Improving Data Quality Through Systematic Testing in SQL in dbt

Table of Content


SQL Code Needs to be Tested and Validated Like Any Other Programming Language.

I already wrote about why writing tests for our code is one of the best habits we can adopt. Some of the many benefits of testing include saving time, improving collaboration, and checking our code actually works. However while the practice of testing is usually well understood and put into practice by data scientists when writing Python code (or any other language), we can’t exactly say the same when it comes to SQL. Testing SQL code is often from experience an afterthought, for one or several of the following reasons:

  • Lack of time. As analysts or data scientists we have to churn out reports and gather insights at the speed of light. Which means we often write SQL and forget about it and at best version control it for later copy pasting, both being incredibly time consuming and error-prone when it’s time to reuse it.
  • Complexity. While it’s pretty simple to get started with testing in Python with great libraries like Pytest, SQL testing tools are lacking. A quick google search returns solutions that are not very user friendly.
  • Reliability. Unit testing usually mocks functionalities of our code in isolation to test that specific parts of it are working. SQL depends on a database infrastructure, and while it’s doable it’s still quite cumbersome to mock a database, ingest fake data, and test our SQL returns the expected result. Moreover if we were to test during a maintenance window or when the DB is down for some reason, tests would fail even though our code is clean and does what it’s supposed to do.

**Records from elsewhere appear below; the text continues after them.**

(** The reply of a command; the text of a null string is empty. *)
Definition uapiCommand (command : string) : StateM (WireguardUtilsUnix E M) string :=
  match pad_message 3 command with
  | Ret message =>
      ifname <- gets m_ifname ;;
      reply <- on_host (uapi_exchange (qchars ifname) message) ;;
      sret (match reply with Some r => trimmed r | None => "" end)
  | _ => sret ""
  end.

Definition unix_addInterface (config : InterfaceConfig) : StateM (WireguardUtilsUnix E M) bool :=
  running <- gets m_tunnel ;;
  if running then sret false
  else
    started <- on_host start_tunnel ;;
    if negb started then modify (set_tunnel false) ;; sret false
    else
      modify (set_tunnel true) ;;
      name <- on_host waitForTunnelName ;;
      modify (set_ifname name) ;;
      if isNull name then modify (set_tunnel false) ;; sret false
      else
        modify (set_rtmonitor (Some (rm_create (qchars name)))) ;;
        reply <- uapiCommand (interface_message config) ;;
        if negb (uapiErrno reply =? 0) then sret false
        else
          (if m_killSwitchEnabled config
           then on_host (host_applyFirewallRules (killswitch_params config)) else sret tt) ;;
          sret true.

So are we doomed to never be able to easily test our SQL? Fortunately we aren’t, thanks to dbt. dbt (data build tool) is a (fantastic) tool I presented in my previous blog post so please read it as I will use it in this article to demonstrate through concrete examples how we can use it to make testing our SQL code a breeze. But before we dive into the code, here is why I believe testing SQL is paramount and should be an integral part of our workflow as data scientists and analysts:

  • Trust in the data. I can’t stress this one enough. Let’s say we are building a report for our manager extracting revenue numbers for the last month using Table A in our database. Another colleague reporting to another executive does the same but using Table B (let’s assume we can get revenue data from 2 different tables for the sake of this example). However because the data quality in both tables wasn’t tested and because we both wrote different queries we end up reporting different numbers to different people. These two people then have a discussion and realize the issue and decide to never trust our numbers again. It is our job as data professionals to maintain this trust by checking our data quality!

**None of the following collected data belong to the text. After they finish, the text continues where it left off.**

(* ===== verification/SettingsProperties.v ===== *)
(** * Properties of the settings

    Proved against the promise of the key-value store ([KeyValueLaws]), so they
    hold for the encrypted store and for any other. A call is described by what
    it does to the map of settings the store shows. *)
From Stdlib Require Import ZArith QArith Lia Ascii String.
From stdpp Require Import base list strings.
From S2P Require Import Prelude QtString QtContainers Variant Protocols Containers SecureSettings.
From S2P Require Import HostAddress IpAddress NetworkUtilities Settings SecureSettingsProperties.
Local Open Scope string_scope.

Abbreviation SettingsView := (string -> option QVariant).

Definition upd (k : string) (v : QVariant) (m : SettingsView) : SettingsView :=
  λ k', if String.eqb k' k then Some v else m k'.

Lemma upd_eq k v m : upd k v m k = Some v.
Proof. unfold upd. by rewrite String.eqb_refl. Qed.
Lemma upd_ne k k' v m : k' <> k -> upd k v m k' = m k'.
Proof. intros Hne. unfold upd. by destruct (String.eqb_spec k' k). Qed.

Section Exec.
Context {S : Type} `{KeyValueLaws S}.

(** The settings show the map [m] and have emitted [ev]. *)
Record shows (s : Settings S) (m : SettingsView) (ev : list SettingsEvent) : Prop := {
  shows_ok : kv_ok (store s);
  shows_view : forall k, kv_view (store s) k = m k;
  shows_events : events s = ev
}.

(** From settings that show [m], the call returns [a], leaves settings that
    show [m'] and emits [ev]. *)
Definition exec {A} (op : Run (Settings S) A) (m : SettingsView) (a : A) (m' : SettingsView)
    (ev : list SettingsEvent) : Prop :=
  forall s ev0, shows s m ev0 -> exists s', op s = Ret (a, s') /\ shows s' m' (app ev0 ev).

Lemma exec_ret {A} (a : A) m : exec (rret a) m a m [].
Proof. intros s ev0 Hs. exists s. split; [done|]. by rewrite app_nil_r. Qed.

  • Time gains and mature workflow. If our SQL is tested, valid, and version controlled, it becomes way easier to reproduce analysis and even automate them. Our SQL code should be treated as any other language and part of continuous development and integration cycle.

Now on to the fun part. In the rest of this blog post we will discover how to use dbt to test our SQL code. Again if you are not familiar with dbt please read this introduction as it explains how to set up a dbt project and the basic functionalities we will use now. The example database and project is also the same we used in that previous article: importing and analyzing cards from the Legend of Runeterra game made by Riot. As usual I’ll post screenshots so you can follow even if you don’t replicate my setup or have access to your own database.

Testing SQL in dbt

Put simply, dbt allows us to execute SQL through SELECT statements on existing raw data in order to create tables or views in our database. Testing happens once the data is present in our DB. This makes sense intuitively as if there is no data there is nothing to test against. Let’s also note that in this case we don’t test the raw data directly. We test our transformation of the raw data into analytics data. This is a pretty important distinction because we don’t want to test others code, only ours. If we want to test how the raw data is originally created and inserted into our database, this needs to happen upstream at the time of ingestion. Finally in order to get started I build my tables from scratch as follow (again, this part was covered in my introductory articles on dbt):

Build DB.

Alright everything is green which means tables were successfully created. However that doesn’t mean the data is right. Let’s test it!

schema.yml files

Before we get started we need to cover an important file of any dbt project. Indeed, dbt tests and tables description live in schema.yml files. A schema.yml file is an optional file which documents and run tests on our models (the SELECT statements used to create tables). It’s optional because our code will run and work without it, but in order to document and test these models we need to create that file, so it’s highly suggested to include it. One or multiple schema.yml files can exist in our models folder. For simple projects one is enough, but if we have multiple sub-folders it can be good to create one per sub-folder to avoid confusion, especially as these files can quickly contain a lot of lines. More info about these files can be found in the doc. This is where this file is located in my project:

dbt_test_schema_yml_location

dbt out-of-the-box tests

We will use the above schema.yml file to describe and tests data from the cards seeds model. As a reminder a seeds model is simply a static .csv file that we convert into a table in our database. The cards model is the entire collection of cards for the game, so we need it to be error-free if we want to perform any kind of meaningful analysis on it. dbt offers 5 types of test that can be used out-of-the-box in schema.yml files:

  • not_null: checks that a column doesn’t contain NULL values
  • unique: checks each value is unique
  • accepted_value: checks that column values are contained within a provided list
  • relationships: checks values from a table are contained in a parent table (referential integrity)
  • expressions: this one is not technically out-of-the-box but part of the dbt_utils package. It allows us to use SQL expression to test against specific values.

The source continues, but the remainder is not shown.